Executive, escort indicted as part of $5.8 million scheme
A one-time Buffalo Grove business executive and his former escort-turned-girlfriend have been indicted on six counts of wire fraud after they allegedly spent $5.8 million from a suburban company to fund a lavish lifestyle.
Federal prosecutors obtained a grand jury indictment against Scott Kennedy, 43, and Crystal Lundberg, 31, on Tuesday.
Kennedy, 43, worked as a top financial official at Nemera, a drug-delivery device company in Buffalo Grove, when he met Lundberg through Backpage.com, a site that advertises sexual services, records show.
Kennedy first gave Lundberg access to a company credit card in November 2015 after she asked for help buying Christmas gifts for her daughters, authorities said.

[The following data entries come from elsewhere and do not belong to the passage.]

(* ===== verification/Filterdb.v ===== *)
(** * filter.c: what the filter module remembers of packets

    Before a packet goes to the duplicate checker the filter module looks for
    TCPIP in its path, remembers the igates that deliver qAR packets and the
    stations that send weather without a position, and hashes the names that
    filters compare; after the check it looks up a position the packet does not
    have.  The two databases are chained tables of the same shape. *)

From S2P Require Import Prelude Table Keyhash Types ParseQc Dupecheck Historydb.
From Stdlib Require Import ZArith Lia Bool String SpecFloat.
From stdpp Require Import base tactics list gmap numbers.
Open Scope Z_scope.

(** ** Tables of callsigns *)

(** [struct filter_entrycall_t] and [struct filter_wx_t]; [len] is the length of
    the callsign. *)
Record call_entry := mk_entry {
  ce_expirytime : Z;
  ce_hash : Z;
  ce_callsign : list Z
}.

Definition set_ce_expirytime (v : Z) (f : call_entry) : call_entry := mk_entry v f.(ce_hash) f.(ce_callsign).

Record calldb := mk_calldb {
  cd_hash : gmap Z (list call_entry);
  cd_gauge : Z
}.

Definition calldb_zero : calldb := mk_calldb ∅ 0.

Definition FILTER_ENTRYCALL_HASHSIZE : Z := 2048.
Definition FILTER_WX_HASHSIZE : Z := 1024.
Definition filter_entrycall_maxage : Z := 60 * 60.
Definition filter_wx_maxage : Z := 60 * 60.

Definition entrycall_index (hash : Z) : Z :=
  Z.lxor (Z.lxor hash (Z.shiftr hash 11)) (Z.shiftr hash 22) mod FILTER_ENTRYCALL_HASHSIZE.
Definition wx_index (hash : Z) : Z :=
  Z.lxor (Z.lxor hash (Z.shiftr hash 10)) (Z.shiftr hash 20) mod FILTER_WX_HASHSIZE.

Section Calldb.
Context (index : Z -> Z) (size : nat).

Definition call_match (hash : Z) (key : list Z) (f : call_entry) : bool :=
  (f.(ce_hash) =? hash) && (zlen f.(ce_callsign) =? zlen key) && beq f.(ce_callsign) key.

(** Refresh the entry of an upper-case callsign, or put a new one at the head of
    its chain; [mem] is whether the allocator has a cell, and [early] whether
    the gauge is raised before that is known. *)
Definition call_insert (mem early : bool) (expirytime : Z) (key : list Z) (db : calldb) : calldb * bool :=
  let hash := keyhash key 0 in
  let idx := index hash in
  let b := bucket db.(cd_hash) idx in
  match List.find (call_match hash key) b with
  | Some _ =>
      (mk_calldb (set_bucket db.(cd_hash) idx (alter_first (call_match hash key) (set_ce_expirytime expirytime) b))
         db.(cd_gauge), true)
  | None =>
      if mem then (mk_calldb (set_bucket db.(cd_hash) idx (mk_entry expirytime hash key :: b)) (db.(cd_gauge) + 1), true)
      else (mk_calldb db.(cd_hash) (if early then db.(cd_gauge) + 1 else db.(cd_gauge)), false)
  end.

(** The first entry of the callsign whose expiry time is more than a minute ago. *)
Definition call_lookup (tick : Z) (key : list Z) (db : calldb) : bool :=
  let hash := keyhashuc key 0 in
  existsb (fun f => (f.(ce_hash) =? hash) && (zlen f.(ce_callsign) =? zlen key)
                    && caseeq f.(ce_callsign) key && (f.(ce_expirytime) <? tick - 60))
    (bucket db.(cd_hash) (index hash)).

Definition call_cleanup (tick : Z) (db : calldb) : calldb :=
  let t := sweep size (List.filter (fun f => negb (f.(ce_expirytime) <=? tick))) db.(cd_hash) in
  mk_calldb t (db.(cd_gauge) - (zlen (entries size db.(cd_hash)) - zlen (entries size t))).

Definition call_atend (db : calldb) : calldb :=
  mk_calldb (sweep size (fun _ => []) db.(cd_hash)) (db.(cd_gauge) - zlen (entries size db.(cd_hash))).

Definition call_dump (db : calldb) : list (Z * list Z) :=
  map (fun f => (f.(ce_expirytime), f.(ce_callsign))) (entries size db.(cd_hash)).
End Calldb.

Definition entrycall_buckets : nat := Z.to_nat FILTER_ENTRYCALL_HASHSIZE.
Definition wx_buckets : nat := Z.to_nat FILTER_WX_HASHSIZE.
Arguments entrycall_buckets : simpl never.
Arguments wx_buckets : simpl never.

(** ** Entry igates *)

(** The callsign after the Q construct in upper case, up to a comma or a colon. *)
Fixpoint entry_key (n : nat) (s : list Z) (p : Z) : option (list Z) :=
  match n with
  | O => Some []
  | S n' =>
      c ← rd s p;
      if (c =? ch_comma) || (c =? ch_colon) then Some []
      else k ← entry_key n' s (p + 1); Some (toupper c :: k)
  end.

Definition filter_entrycall_insert (mem : bool) (tick : Z) (pb : pbuf_t) (db : calldb)
    : option (pbuf_t * calldb * Z) :=
  let key := pb.(pb_qconst_start) + 4 in
  qcons ← rd pb.(pb_data) (pb.(pb_qconst_start) + 2);
  uckey ← entry_key (Z.to_nat CALLSIGNLEN_MAX) pb.(pb_data) key;
  c ← rd pb.(pb_data) (key + zlen uckey);
  if (negb (c =? ch_comma) && negb (c =? ch_colon)) || (zlen uckey <? CALLSIGNLEN_MIN) then Some (pb, db, 0)
  else
    let pb := set_pb_entrycall_len (zlen uckey) pb in
    if negb (qcons =? 114) && negb (qcons =? 82) then Some (pb, db, 0)
    else
      let '(db, ok) := call_insert entrycall_index mem false (tick + filter_entrycall_maxage) uckey db in
      Some (pb, db, if (ok : bool) then 1 else 0).

Definition filter_entrycall_lookup (tick : Z) (pb : pbuf_t) (db : calldb) : option bool :=
  key ← rd_range pb.(pb_data) (pb.(pb_qconst_start) + 4) pb.(pb_entrycall_len);
  Some (call_lookup entrycall_index tick key db).

Definition filter_entrycall_cleanup : Z -> calldb -> calldb := call_cleanup entrycall_buckets.
Definition filter_entrycall_atend : calldb -> calldb := call_atend entrycall_buckets.
Definition filter_entrycall_dump : calldb -> list (Z * list Z) := call_dump entrycall_buckets.

(** ** Weather stations *)

(** The source callsign in upper case; the loop also ends at a [>]. *)
Fixpoint wx_key (n : nat) (s : list Z) (p : Z) : option (list Z) :=
  match n with
  | O => Some []
  | S n' => c ← rd s p; if c =? ch_gt then Some [] else k ← wx_key n' s (p + 1); Some (toupper c :: k)
  end.

(** The buffer of the upper-case key is zeroed and has [CALLSIGNLEN_MAX+1] bytes,
    of which [keylen] are hashed and compared. *)
Definition filter_wx_insert (mem : bool) (tick : Z) (pb : pbuf_t) (db : calldb) : option calldb :=
  let keylen := pb.(pb_srccall_end) in
  if negb (has pb.(pb_packettype) T_WX && negb (has pb.(pb_flags) F_HASPOS)) then Some db
  else
    k ← wx_key (Z.to_nat (Z.min keylen CALLSIGNLEN_MAX)) pb.(pb_data) 0;
    uckey ← rd_range (k ++ repeat 0 (Z.to_nat (CALLSIGNLEN_MAX + 1) - length k)) 0 keylen;
    Some (call_insert wx_index mem true (tick + filter_wx_maxage) uckey db).1.

Definition filter_wx_lookup (tick : Z) (pb : pbuf_t) (db : calldb) : option bool :=
  key ← rd_range pb.(pb_data) 0 pb.(pb_srccall_end);
  Some (call_lookup wx_index tick key db).

Definition filter_wx_cleanup : Z -> calldb -> calldb := call_cleanup wx_buckets.
Definition filter_wx_atend : calldb -> calldb := call_atend wx_buckets.
Definition filter_wx_dump : calldb -> list (Z * list Z) := call_dump wx_buckets.

(** ** Searching for a text *)

(** The two nested loops of [aprsc_strnstr] over the [len] bytes at [p], for the
    text [c2 :: rest]; on a match the pointer is behind its first character. *)
Fixpoint strnstr_loop (len : nat) (s : list Z) (p c2 : Z) (rest : list Z) : option (option Z) :=
  match len with
  | O => Some None
  | S len =>
      c1 ← rd s p;
      if c1 =? 0 then Some None
      else if negb (c1 =? c2) then strnstr_loop len s (p + 1) c2 rest
      else if (len <? length rest)%nat then Some None
      else
        eq ← strncmp_eq s (p + 1) rest;
        if (eq : bool) then Some (Some (p + 1)) else strnstr_loop len s (p + 1) c2 rest
  end.

Definition aprsc_strnstr (s : list Z) (p : Z) (s2 : list Z) (len : Z) : option (option Z) :=
  match s2 with
  | c2 :: rest => if len <? 0 then None else strnstr_loop (Z.to_nat len) s p c2 rest
  | [] => None
  end.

Less than a year and a half later, the two had run up unauthorized charges of nearly $5.8 million. Nemera fired Kennedy earlier this year after discovering the fraud in March.
A court filing obtained by the Tribune earlier this month lays out the spending in spectacular fashion, including about $24,000 for movers to haul the woman's potted plants from Illinois to her new 6,500-square-foot mansion in San Diego, where she planned to open a spa -- all with company cash.
Much of the spending came after Lundberg moved with her children, pets and potted plants to San Diego a year ago. The company unknowingly footed the bill for the $12,000-a-month rent at the mansion.
According to an analysis provided by Nemera to the FBI, Lundberg spent some $585,000 on the medical spa, called the Royalty Room.
Among the litany of additional charges allegedly run up mostly by Lundberg were plastic surgery during a stay in Miami; two Rolex watches at a combined cost of $60,000; a personal driver for her daughters at a cost of $8,000 a month; a $2,500-a-month maid; two purebred dogs that cost as much as $6,000; and trips to Bali; France; Costa Rica; Hawaii; Santorini, an island in the Aegean Sea; and Bora Bora and Fiji, both in the South Pacific.
Kennedy has been cooperating with the FBI and told them Lundberg had led him to believe she would eventually reimburse him, a version of events he repeated to the Tribune. Kennedy said Lundberg told him she had been adopted by a wealthy family as a child and had a trust fund in her name worth $4 million that she could access at age 30, according to an FBI warrant.
But the FBI warrant also notes Lundberg's bankruptcy filing in 2009 when she reported only about $100 in a checking account and income of about $200 a month. The bankruptcy filing made no mention of any trust funds, the FBI pointed out.
In a previous phone interview, Kennedy told the Tribune he was looking for love from Lundberg and blamed much of the spending on her. Lundberg’s California-based attorney, Marc Carlos, previously said Kennedy was the one responsible for the fraud.
"He knew what she was. He knew what her past was. Then he's the one who wanted to get in her good graces by giving her gifts," Carlos said. "He's the one who has ... the means, the method, the opportunity and the motive to commit a crime. She doesn't."
Kennedy’s attorney, Sami Azhari, declined to comment for this story. Carlos said the indictment was “not unexpected” and Lundberg will “vigorously defend herself against these charges.”
If convicted, the two will forfeit $5,794,715 and one Rolex “Everose Gold” watch, in addition to possible prison time. Each count carries potentially 20 years.